The New York Times has finally caught on to what The Post has been saying for years: Homeless, mentally ill New Yorkers are a danger to themselves and others.
Too bad the “paper of record” can only circle back to the same old pre-ordained, progressive conclusions on the issue.
In damning detail, the Times did a deep dive into almost a hundred cases of violence committed by the homeless mentally ill under the city’s care.
Again and again, we see institutional breakdowns in communication and treatment that let menaces like Martial Simon slip in and out of institutions and treatment programs for years before graduating to murder, as Simon did in January 2022 when he brutally pushed Michelle Go beneath a subway train.
Among many other examples, the Times piece cites :
- Marcus Gomez, a 45-year-old schizophrenic who attempted to murder his grandmother’s caregiver by stabbing her 37 times after being discharged from a hospital.

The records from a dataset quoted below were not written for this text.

(* ===== verification/GwTunnelset.v ===== *)
(** * Gateway: the set of live devices

    [crates/wiremesh-gateway/src/tunnelset.rs]: the identities of the devices a
    gateway runs during rotations, the planner that derives interface name and
    port for a new one, and the set itself with its quarantine of recently
    released names and ports.  Creating a device, its first configuration and a
    rebind are the environment: they succeed or fail.  [std::process] runs of
    [ip link del] are best effort and only logged. *)
From Stdlib Require Import ZArith Lia Ascii.
From S2P Require Import EnfGenerations.
From S2P Require Import Prelude StdNet GwUapi GwReconcile.
Open Scope Z_scope.

Inductive TunnelId : Type :=
| Own (epoch : Z)
| Overlap (gateway_id epoch : Z).

#[export] Instance TunnelId_eq_dec : EqDecision TunnelId.
Proof. solve_decision. Defined.

#[export] Instance TunnelId_countable : Countable TunnelId.
Proof.
  refine (inj_countable' (fun i => match i with Own e => inl e | Overlap g e => inr (g, e) end)
            (fun x => match x with inl e => Own e | inr (g, e) => Overlap g e end) _).
  by intros [].
Defined.

Record TunnelPlan : Type := { tp_id : TunnelId; tp_ifname : string; tp_listen_port : Z }.

Definition OWN_MARK : string := "e".
Definition OVERLAP_MARK : string := "o".
Definition MAX_ROTATION_TUNS : Z := 64.
Definition QUARANTINE : Z := secs 5.
Definition MAX_QUARANTINE : nat := 32.

Inductive TunnelError : Type :=
| InvalidIface (ifname : string)
| NameReserved (ifname : string)
| NoSlot
| OwnPortTaken
| NoPort
| AlreadyUp (id : TunnelId)
| Collides (id : TunnelId)
| DeviceFailed
| NoTunnel (id : TunnelId).

(** ** The planner *)

Definition name_taken (live : list TunnelPlan) (name : string) : bool :=
  existsb (fun p => bool_decide (tp_ifname p = name)) live.
Definition port_taken (live : list TunnelPlan) (port : Z) : bool :=
  existsb (fun p => tp_listen_port p =? port) live.

Definition slot_name (base_tun : string) (slot : Z) : string := base_tun +:+ OVERLAP_MARK +:+ show_uint slot.

Fixpoint plan_slot (base_tun : string) (live : list TunnelPlan) (slots : list Z) : result TunnelError string :=
  match slots with
  | [] => Err NoSlot
  | slot :: rest =>
      let ifname := slot_name base_tun slot in
      if negb (validate_iface ifname) then Err (InvalidIface ifname)
      else if negb (name_taken live ifname) then Ok ifname
      else plan_slot base_tun live rest
  end.

Definition slots : list Z := seqZ 0 MAX_ROTATION_TUNS.

Definition plan_ifname (id : TunnelId) (base_tun : string) (live : list TunnelPlan) : result TunnelError string :=
  match id with
  | Own epoch =>
      let ifname := base_tun +:+ OWN_MARK +:+ show_uint epoch in
      if negb (validate_iface ifname) then Err (InvalidIface ifname)
      else if name_taken live ifname then Err (NameReserved ifname)
      else Ok ifname
  | Overlap _ _ => plan_slot base_tun live slots
  end.

(** [OWN_TUN_PORT_OFFSET + 1 ..= MAX_ROTATION_TUNS] *)
Definition overlap_offsets : list Z := seqZ (OWN_TUN_PORT_OFFSET + 1) (MAX_ROTATION_TUNS - OWN_TUN_PORT_OFFSET).

Definition plan_port (id : TunnelId) (base_port : Z) (live : list TunnelPlan) : option Z :=
  match id with
  | Own _ =>
      port ← checked_add 16 base_port OWN_TUN_PORT_OFFSET;
      if port_taken live port then None else Some port
  | Overlap _ _ =>
      List.find (fun port => negb (port_taken live port)) (omap (checked_add 16 base_port) overlap_offsets)
  end.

Gomez put it bluntly to the cops: “My mind made me do it.”
- Jamar Newton, with a history of bipolar disorder, who cracked the skull of a random stranger with a hammer in the subway after having been booted from shelter to shelter to shelter as he grew ever more deranged and threatening.

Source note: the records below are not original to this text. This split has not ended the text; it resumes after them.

(* ===== verification/GwPolicyWorker.v ===== *)
(** * Gateway: the policy-apply worker

    [crates/wiremesh-gateway/src/enforce.rs] (one enforcer and the version it
    applied), the [EnforcerApplyTarget] of [main.rs] (the install over the map of
    live enforcers) and [policy_apply.rs] (the mailbox and the worker).  The
    backend is the class [EnforcerApi], whose instances are the eBPF loader and
    the nftables backend.  The worker runs in steps between which other tasks
    publish, change the enforcer map and let time pass; the order in which a
    [HashMap] is walked and a panic of a blocking task are choices of the step.
    An install reads the clock once.  Log lines are left out, but for the
    blackhole line, which is a field of the error. *)
From Stdlib Require Import ZArith Lia.
From S2P Require Import PolicyCompile EnfApply EnfNft.
From S2P Require Import Prelude SyncProto GwState GwTunnelset.
Local Open Scope Z_scope.

(** ** The backend *)

Class EnforcerApi := {
  enforcer : Type;
  enf_apply : PolicyIR -> Z -> enforcer -> bool * enforcer;
  enf_ready_at : enforcer -> option Z }.

(** [t] may still be ahead of [b]: a deadline, when there is one, is at most [b]. *)
Definition due_by (b : Z) (t : option Z) : Prop := forall r, t = Some r -> r <= b.

(** Only a flip arms a grace, and it starts at the apply. *)
Class EnforcerLaws (E : EnforcerApi) := {
  apply_grace : forall ir now e b,
    due_by b (enf_ready_at e) -> now + REAP_GRACE <= b -> due_by b (enf_ready_at (enf_apply ir now e).2) }.

Section ebpf.
Context {N : Ipv4NetApi} {T : LpmTrieApi} {L : LruApi}.

#[export] Instance ebpf_enforcer : EnforcerApi := {|
  enforcer := Maps * GenerationState;
  enf_apply := fun ir now '(s, gen) =>
    match EnfGenerations.apply s gen ir now with
    | Some (ws, gen') => (true, (exec_writes s ws, gen'))
    | None => (false, (s, gen))
    end;
  enf_ready_at := fun e => EnfGenerations.apply_ready_at default_config e.2 |}.

#[export] Instance ebpf_laws : EnforcerLaws ebpf_enforcer.
Proof.
  constructor. intros ir now [s gen] b Hb Hnow. cbn.
  destruct (EnfGenerations.apply s gen ir now) as [[ws gen']|] eqn:E; [|exact Hb].
  unfold EnfGenerations.apply in E. destruct (flatten ir) as [flat|]; [|done].
  destruct (check_lpm_capacity flat); [|done]. unfold apply_generation in E.
  destruct (build_rules flat) as [rules ids].
  destruct (install_generation _ _ _ _) as [w|]; [|done]. cbn [mbind option_bind] in E.
  destruct (fold_and_reset_counters _ _ _) as [z g]. simplify_eq.
  intros r Hr. cbn in Hr. simplify_eq. unfold REAP_GRACE in *. lia.
Qed.
End ebpf.

Section nft.
Context {N : Ipv4NetApi} {W : Type}.
Context (nft_f : string -> W -> Output * W) (nft_list : string -> W -> Output).
Context (json : string -> result string Value).

(** The interface's table and the kernel state it lives in. *)
Definition nft_enforcer : EnforcerApi := {|
  enforcer := string * W;
  enf_apply := fun ir _ '(iface, w) =>
    let '(r, w') := nft_apply nft_f nft_list json iface ir w in (is_ok r, (iface, w'));
  enf_ready_at := fun _ => nft_apply_ready_at |}.

#[export] Instance nft_laws : EnforcerLaws nft_enforcer.
Proof.
  constructor. by intros ir now [iface w] b _ _ r Hr.
Qed.
End nft.

(** ** One enforcer ([enforce.rs]) *)

Inductive ApplyError : Type := BadPolicyIr | BackendRejected.

Section gateway_enforcer.
Context {E : EnforcerApi} (from_slice : string -> option PolicyIR).

Record GatewayEnforcer : Type := { inner : enforcer; applied_version : option Z }.

Definition attach (e : enforcer) : GatewayEnforcer := {| inner := e; applied_version := None |}.

Definition apply_ready_at (g : GatewayEnforcer) : option Z := enf_ready_at (inner g).

Definition ir_of (ds : DesiredState) : option PolicyIR :=
  if bool_decide (ds_policy_ir ds = "") then
    Some {| pi_schema := 1; pi_version := ds_policy_version ds; pi_blocks := [] |}
  else from_json from_slice (ds_policy_ir ds).

Definition apply_if_changed (ds : DesiredState) (now : Z) (g : GatewayEnforcer)
    : result ApplyError bool * GatewayEnforcer :=
  if bool_decide (applied_version g = Some (ds_policy_version ds)) then (Ok false, g)
  else
    match ir_of ds with
    | None => (Err BadPolicyIr, g)
    | Some ir =>
        let '(ok, e) := enf_apply ir now (inner g) in
        if ok then (Ok true, {| inner := e; applied_version := Some (ds_policy_version ds) |})
        else (Err BackendRejected, {| inner := e; applied_version := applied_version g |})
    end.
End gateway_enforcer.

Definition needs_policy_write (applied : option Z) (target : Z) (ds_is_newest : bool) : bool :=
  match applied with
  | None => true
  | Some av => if av <? target then true else if target <? av then ds_is_newest else false
  end.

(** ** The install over the live enforcers ([EnforcerApplyTarget] of [main.rs]) *)

Definition opt_max (a b : option Z) : option Z :=
  match a, b with Some x, Some y => Some (Z.max x y) | Some x, None => Some x | None, y => y end.

(** [Iterator::max] of what the entries have. *)
Definition max_of {A : Type} (f : A -> option Z) (l : list A) : option Z := foldr (fun x m => opt_max (f x) m) None l.

Inductive InstallError : Type :=
| ApplyFailed (id : TunnelId) (e : ApplyError) (landed : list TunnelId) (blackhole : bool)
| Deferred (landed : list TunnelId) (deferred : list (TunnelId * Z)).

Section target.
Context {E : EnforcerApi} (from_slice : string -> option PolicyIR).

Record EnforcerApplyTarget : Type := {
  enforcers : gmap TunnelId GatewayEnforcer;
  version_gauge : Z;
  report_notify : bool }.

Definition entries (t : EnforcerApplyTarget) : list GatewayEnforcer := map snd (map_to_list (enforcers t)).

Definition will_write (ds : DesiredState) (newest : bool) (g : GatewayEnforcer) : bool :=
  needs_policy_write (applied_version g) (ds_policy_version ds) newest.

Definition ready_at (t : EnforcerApplyTarget) (ds : DesiredState) (newest : bool) : option Z :=
  max_of apply_ready_at (List.filter (will_write ds newest) (entries t)).

(** What an install's loop has done so far. *)
Record Sweep : Type := {
  sw_map : gmap TunnelId GatewayEnforcer;
  sw_deferred : list (TunnelId * Z);
  sw_installed : list TunnelId }.

(** The loop over the entries in the order the map yields them; the result's
    second part is the failure it stopped at. *)
Fixpoint install_loop (ds : DesiredState) (newest : bool) (now : Z) (order : list TunnelId) (s : Sweep)
    : Sweep * option (TunnelId * ApplyError) :=
  match order with
  | [] => (s, None)
  | id :: rest =>
      match sw_map s !! id with
      | None => install_loop ds newest now rest s
      | Some g =>
          if negb (will_write ds newest g) then install_loop ds newest now rest s
          else
            let left := match apply_ready_at g with Some t => sat_sub t now | None => 0 end in
            if negb (left =? 0) then
              install_loop ds newest now rest
                {| sw_map := sw_map s; sw_deferred := sw_deferred s ++ [(id, left)];
                   sw_installed := sw_installed s |}
            else
              let '(r, g') := apply_if_changed from_slice ds now g in
              let m := <[id := g']> (sw_map s) in
              match r with
              | Err e => ({| sw_map := m; sw_deferred := sw_deferred s; sw_installed := sw_installed s |}, Some (id, e))
              | Ok _ =>
                  install_loop ds newest now rest
                    {| sw_map := m; sw_deferred := sw_deferred s; sw_installed := sw_installed s ++ [id] |}
              end
      end
  end.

- The delusional paranoid Trevon Murphy, who attacked three other homeless men with a knife in summer of 2022, killing one and seriously injuring the others.
These violent men are themselves tragic — the system did indeed, as the Times points out, fail them.
But the paper says precious little of the lasting damage they’ve caused; it rushed their victims and the families of their victims out of the narrative frame.
And it takes great effort to assure the public that most mentally ill people aren’t violent, and such attacks are “relatively rare.”
That’s bad enough. Worse still are the “takeaways” the Times proposes readers derive from the story.
Yes, the Gray Lady is now going to tell you exactly what conclusions you’re permitted to draw from its reporting.
Those boil down to: Everyone is at fault except the perpetrators.
Nothing about combating the general climate of public disorder — such as by enforcing farebeating rules in the subway.
No need to try to stem the flood of dangerous drugs Gotham is awash in.
Not a word about better, stronger laws (like Kendra’s Law) around involuntary commitment, or rebuilding our state psychiatric-hospital capacity.
Even when confronted with reams and reams of evidence that its own reporters uncovered, the Times can’t face basic facts about the city’s mental-health violence crisis.
Nor can the liberals who read it, or the pro-crime progressives who drive its coverage.
Until they do, the bloodshed will only continue.